Stored records:
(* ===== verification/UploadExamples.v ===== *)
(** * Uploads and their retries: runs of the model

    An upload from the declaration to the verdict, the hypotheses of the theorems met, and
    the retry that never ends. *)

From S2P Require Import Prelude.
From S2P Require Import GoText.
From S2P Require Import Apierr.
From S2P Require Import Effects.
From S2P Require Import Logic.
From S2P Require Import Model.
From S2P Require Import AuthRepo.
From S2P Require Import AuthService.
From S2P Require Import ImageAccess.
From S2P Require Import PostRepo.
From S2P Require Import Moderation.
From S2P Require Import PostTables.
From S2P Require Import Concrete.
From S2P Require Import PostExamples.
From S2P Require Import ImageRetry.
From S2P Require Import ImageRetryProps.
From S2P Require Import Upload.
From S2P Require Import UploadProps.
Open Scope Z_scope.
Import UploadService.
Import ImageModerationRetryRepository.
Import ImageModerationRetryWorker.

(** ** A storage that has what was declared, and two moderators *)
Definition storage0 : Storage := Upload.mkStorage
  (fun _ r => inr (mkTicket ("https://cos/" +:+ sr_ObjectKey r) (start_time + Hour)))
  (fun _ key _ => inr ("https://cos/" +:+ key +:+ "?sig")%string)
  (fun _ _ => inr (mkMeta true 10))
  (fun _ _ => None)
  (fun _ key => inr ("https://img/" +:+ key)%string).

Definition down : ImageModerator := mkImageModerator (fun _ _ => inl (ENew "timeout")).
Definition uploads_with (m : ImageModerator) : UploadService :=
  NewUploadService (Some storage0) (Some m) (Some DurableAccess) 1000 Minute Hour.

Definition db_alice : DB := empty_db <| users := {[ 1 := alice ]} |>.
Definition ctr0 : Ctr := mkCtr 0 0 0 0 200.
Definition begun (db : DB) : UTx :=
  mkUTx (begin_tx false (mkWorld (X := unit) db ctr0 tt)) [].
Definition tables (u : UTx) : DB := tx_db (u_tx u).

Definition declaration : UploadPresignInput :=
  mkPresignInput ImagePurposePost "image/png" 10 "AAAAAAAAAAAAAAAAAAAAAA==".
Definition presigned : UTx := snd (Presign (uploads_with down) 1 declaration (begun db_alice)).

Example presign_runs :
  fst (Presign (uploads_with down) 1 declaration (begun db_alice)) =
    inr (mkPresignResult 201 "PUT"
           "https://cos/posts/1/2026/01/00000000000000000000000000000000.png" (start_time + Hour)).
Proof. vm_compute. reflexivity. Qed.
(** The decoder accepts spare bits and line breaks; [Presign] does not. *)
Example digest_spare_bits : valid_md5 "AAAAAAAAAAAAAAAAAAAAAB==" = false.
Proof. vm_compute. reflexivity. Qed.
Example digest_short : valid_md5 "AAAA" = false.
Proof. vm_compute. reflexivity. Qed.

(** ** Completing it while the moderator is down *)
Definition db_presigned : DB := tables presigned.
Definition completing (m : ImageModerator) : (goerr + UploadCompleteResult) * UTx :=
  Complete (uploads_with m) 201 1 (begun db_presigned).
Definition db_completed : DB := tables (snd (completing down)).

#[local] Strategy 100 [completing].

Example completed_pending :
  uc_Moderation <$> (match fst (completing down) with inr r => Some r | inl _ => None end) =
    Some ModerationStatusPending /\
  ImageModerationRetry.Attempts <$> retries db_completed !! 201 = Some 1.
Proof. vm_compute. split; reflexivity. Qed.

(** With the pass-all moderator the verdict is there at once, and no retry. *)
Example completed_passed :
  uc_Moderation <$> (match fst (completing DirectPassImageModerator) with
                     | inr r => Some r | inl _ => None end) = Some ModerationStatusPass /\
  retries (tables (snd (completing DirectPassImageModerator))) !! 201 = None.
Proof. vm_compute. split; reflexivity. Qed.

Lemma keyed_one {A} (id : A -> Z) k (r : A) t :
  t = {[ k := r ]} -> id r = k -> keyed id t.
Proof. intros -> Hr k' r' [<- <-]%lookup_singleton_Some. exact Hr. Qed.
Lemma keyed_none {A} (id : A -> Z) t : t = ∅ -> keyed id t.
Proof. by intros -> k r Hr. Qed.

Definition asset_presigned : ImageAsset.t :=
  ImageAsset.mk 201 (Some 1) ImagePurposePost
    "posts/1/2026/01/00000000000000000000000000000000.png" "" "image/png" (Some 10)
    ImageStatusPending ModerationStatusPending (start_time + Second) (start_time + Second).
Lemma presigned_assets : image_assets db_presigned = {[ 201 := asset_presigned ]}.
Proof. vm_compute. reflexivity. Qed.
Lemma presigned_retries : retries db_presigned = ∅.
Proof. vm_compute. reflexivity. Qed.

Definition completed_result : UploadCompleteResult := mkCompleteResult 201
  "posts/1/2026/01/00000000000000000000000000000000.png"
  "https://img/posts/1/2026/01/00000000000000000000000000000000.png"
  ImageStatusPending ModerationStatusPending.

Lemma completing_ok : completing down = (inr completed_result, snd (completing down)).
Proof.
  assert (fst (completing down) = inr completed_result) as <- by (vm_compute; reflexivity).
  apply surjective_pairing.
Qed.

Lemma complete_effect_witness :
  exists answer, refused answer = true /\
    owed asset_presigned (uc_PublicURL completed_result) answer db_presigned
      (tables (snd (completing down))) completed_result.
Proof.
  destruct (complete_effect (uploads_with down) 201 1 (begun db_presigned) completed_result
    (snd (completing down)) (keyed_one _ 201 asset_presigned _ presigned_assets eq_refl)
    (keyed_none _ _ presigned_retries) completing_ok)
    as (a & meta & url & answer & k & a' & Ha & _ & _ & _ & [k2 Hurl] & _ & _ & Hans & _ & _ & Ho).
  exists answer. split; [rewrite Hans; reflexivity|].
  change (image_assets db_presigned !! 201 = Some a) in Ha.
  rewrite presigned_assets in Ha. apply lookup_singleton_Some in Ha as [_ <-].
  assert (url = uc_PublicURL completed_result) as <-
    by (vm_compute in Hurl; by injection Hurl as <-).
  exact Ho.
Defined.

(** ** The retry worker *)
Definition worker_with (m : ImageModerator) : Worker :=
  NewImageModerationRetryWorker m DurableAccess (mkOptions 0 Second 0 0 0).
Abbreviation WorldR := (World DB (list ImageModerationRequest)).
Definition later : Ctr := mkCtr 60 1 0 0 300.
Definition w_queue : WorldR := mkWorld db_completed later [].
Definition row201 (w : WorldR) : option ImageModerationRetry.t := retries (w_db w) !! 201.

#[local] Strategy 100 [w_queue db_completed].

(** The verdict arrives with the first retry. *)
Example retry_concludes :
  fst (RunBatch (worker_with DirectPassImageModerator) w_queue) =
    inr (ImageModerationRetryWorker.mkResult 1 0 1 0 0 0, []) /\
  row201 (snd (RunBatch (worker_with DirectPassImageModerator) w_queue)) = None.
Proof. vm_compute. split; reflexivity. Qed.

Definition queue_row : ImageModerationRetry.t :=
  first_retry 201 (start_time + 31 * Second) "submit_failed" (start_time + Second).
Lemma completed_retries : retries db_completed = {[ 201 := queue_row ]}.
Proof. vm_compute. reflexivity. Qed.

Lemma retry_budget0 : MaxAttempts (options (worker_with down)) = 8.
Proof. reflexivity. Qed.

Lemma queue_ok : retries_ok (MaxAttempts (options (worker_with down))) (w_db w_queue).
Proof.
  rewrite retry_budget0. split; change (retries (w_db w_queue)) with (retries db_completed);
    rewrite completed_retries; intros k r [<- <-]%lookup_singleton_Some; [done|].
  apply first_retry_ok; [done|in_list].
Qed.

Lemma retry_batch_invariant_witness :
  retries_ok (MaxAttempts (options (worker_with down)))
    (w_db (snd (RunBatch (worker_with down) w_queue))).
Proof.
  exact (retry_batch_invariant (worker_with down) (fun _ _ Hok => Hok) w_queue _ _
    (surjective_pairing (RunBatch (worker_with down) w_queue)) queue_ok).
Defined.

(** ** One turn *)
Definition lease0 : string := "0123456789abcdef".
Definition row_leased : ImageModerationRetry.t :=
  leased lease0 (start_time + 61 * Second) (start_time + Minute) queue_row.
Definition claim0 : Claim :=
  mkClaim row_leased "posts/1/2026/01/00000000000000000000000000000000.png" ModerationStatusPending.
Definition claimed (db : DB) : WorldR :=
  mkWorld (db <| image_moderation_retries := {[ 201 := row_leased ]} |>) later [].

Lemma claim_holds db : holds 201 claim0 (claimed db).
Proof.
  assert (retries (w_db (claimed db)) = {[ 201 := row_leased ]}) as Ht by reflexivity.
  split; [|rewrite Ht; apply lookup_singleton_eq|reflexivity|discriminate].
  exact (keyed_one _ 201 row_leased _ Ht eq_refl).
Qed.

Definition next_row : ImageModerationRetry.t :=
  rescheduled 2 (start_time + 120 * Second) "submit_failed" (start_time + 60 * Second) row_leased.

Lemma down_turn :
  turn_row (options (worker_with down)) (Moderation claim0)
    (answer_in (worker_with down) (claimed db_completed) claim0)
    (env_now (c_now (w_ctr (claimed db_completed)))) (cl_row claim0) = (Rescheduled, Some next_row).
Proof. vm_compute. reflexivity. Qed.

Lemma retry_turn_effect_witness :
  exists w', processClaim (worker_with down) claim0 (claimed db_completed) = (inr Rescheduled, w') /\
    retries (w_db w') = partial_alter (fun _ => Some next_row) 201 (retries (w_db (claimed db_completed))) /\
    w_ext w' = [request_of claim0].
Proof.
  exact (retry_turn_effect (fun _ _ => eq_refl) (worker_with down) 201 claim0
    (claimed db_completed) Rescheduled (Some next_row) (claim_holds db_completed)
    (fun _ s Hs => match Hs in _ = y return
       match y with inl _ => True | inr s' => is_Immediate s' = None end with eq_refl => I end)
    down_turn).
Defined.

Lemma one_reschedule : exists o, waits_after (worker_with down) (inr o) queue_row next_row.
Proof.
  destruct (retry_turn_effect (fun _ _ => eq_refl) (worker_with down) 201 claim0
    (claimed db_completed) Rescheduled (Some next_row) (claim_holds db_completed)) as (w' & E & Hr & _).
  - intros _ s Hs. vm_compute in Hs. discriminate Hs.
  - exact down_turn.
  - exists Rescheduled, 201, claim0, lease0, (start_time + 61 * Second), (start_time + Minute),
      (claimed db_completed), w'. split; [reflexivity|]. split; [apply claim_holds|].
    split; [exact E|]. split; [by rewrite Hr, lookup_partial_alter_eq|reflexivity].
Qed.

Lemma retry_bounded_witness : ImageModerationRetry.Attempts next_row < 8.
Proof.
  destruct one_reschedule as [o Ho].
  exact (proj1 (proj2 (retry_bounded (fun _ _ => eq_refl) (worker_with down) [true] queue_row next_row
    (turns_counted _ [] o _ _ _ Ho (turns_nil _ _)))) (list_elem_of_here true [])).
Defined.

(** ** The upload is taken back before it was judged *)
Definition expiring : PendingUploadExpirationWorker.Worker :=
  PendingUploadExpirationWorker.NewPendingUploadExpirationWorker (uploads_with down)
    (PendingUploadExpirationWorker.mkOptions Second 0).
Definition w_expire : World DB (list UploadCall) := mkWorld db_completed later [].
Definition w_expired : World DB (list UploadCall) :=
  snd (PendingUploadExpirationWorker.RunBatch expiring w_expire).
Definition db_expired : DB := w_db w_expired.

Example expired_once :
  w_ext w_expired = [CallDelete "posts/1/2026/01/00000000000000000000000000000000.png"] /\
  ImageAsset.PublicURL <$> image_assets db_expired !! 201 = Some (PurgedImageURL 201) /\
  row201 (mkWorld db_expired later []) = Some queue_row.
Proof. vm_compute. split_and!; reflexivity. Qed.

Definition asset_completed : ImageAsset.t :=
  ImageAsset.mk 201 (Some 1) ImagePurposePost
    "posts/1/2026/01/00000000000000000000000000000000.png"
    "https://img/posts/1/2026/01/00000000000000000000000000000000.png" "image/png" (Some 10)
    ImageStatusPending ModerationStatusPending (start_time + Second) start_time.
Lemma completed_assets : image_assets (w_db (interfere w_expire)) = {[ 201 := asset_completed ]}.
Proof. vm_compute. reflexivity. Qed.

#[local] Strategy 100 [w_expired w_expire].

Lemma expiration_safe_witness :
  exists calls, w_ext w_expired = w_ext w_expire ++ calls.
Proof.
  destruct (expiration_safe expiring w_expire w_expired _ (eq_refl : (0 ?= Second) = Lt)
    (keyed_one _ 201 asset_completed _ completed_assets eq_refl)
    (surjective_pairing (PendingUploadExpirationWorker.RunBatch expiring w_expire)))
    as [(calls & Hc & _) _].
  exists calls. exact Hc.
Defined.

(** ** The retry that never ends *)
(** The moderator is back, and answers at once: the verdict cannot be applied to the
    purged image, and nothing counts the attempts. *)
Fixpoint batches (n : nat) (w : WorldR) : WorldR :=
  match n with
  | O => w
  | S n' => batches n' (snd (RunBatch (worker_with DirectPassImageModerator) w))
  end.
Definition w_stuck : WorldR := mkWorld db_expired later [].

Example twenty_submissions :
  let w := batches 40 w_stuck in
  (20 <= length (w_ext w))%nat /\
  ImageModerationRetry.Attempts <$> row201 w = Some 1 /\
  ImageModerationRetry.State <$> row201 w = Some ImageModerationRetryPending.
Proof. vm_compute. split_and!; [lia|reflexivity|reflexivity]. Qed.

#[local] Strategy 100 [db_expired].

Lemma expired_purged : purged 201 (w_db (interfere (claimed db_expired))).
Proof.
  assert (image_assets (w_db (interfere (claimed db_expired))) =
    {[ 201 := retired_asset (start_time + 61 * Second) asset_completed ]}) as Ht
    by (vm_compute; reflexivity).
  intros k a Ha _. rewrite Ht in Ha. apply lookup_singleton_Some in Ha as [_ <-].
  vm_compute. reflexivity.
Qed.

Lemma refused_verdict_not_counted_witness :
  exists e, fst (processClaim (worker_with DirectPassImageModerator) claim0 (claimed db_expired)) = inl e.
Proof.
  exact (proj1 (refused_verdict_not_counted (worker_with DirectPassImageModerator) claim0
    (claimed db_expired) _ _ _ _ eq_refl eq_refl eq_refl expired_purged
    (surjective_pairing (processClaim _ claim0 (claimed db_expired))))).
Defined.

#### What to produce
Extract the lines above, from the first one through the one containing "From S2P Require Import PostTables.", and return only those, unchanged.

#### Response below
(* ===== verification/UploadExamples.v ===== *)
(** * Uploads and their retries: runs of the model

    An upload from the declaration to the verdict, the hypotheses of the theorems met, and
    the retry that never ends. *)

From S2P Require Import Prelude.
From S2P Require Import GoText.
From S2P Require Import Apierr.
From S2P Require Import Effects.
From S2P Require Import Logic.
From S2P Require Import Model.
From S2P Require Import AuthRepo.
From S2P Require Import AuthService.
From S2P Require Import ImageAccess.
From S2P Require Import PostRepo.
From S2P Require Import Moderation.
From S2P Require Import PostTables.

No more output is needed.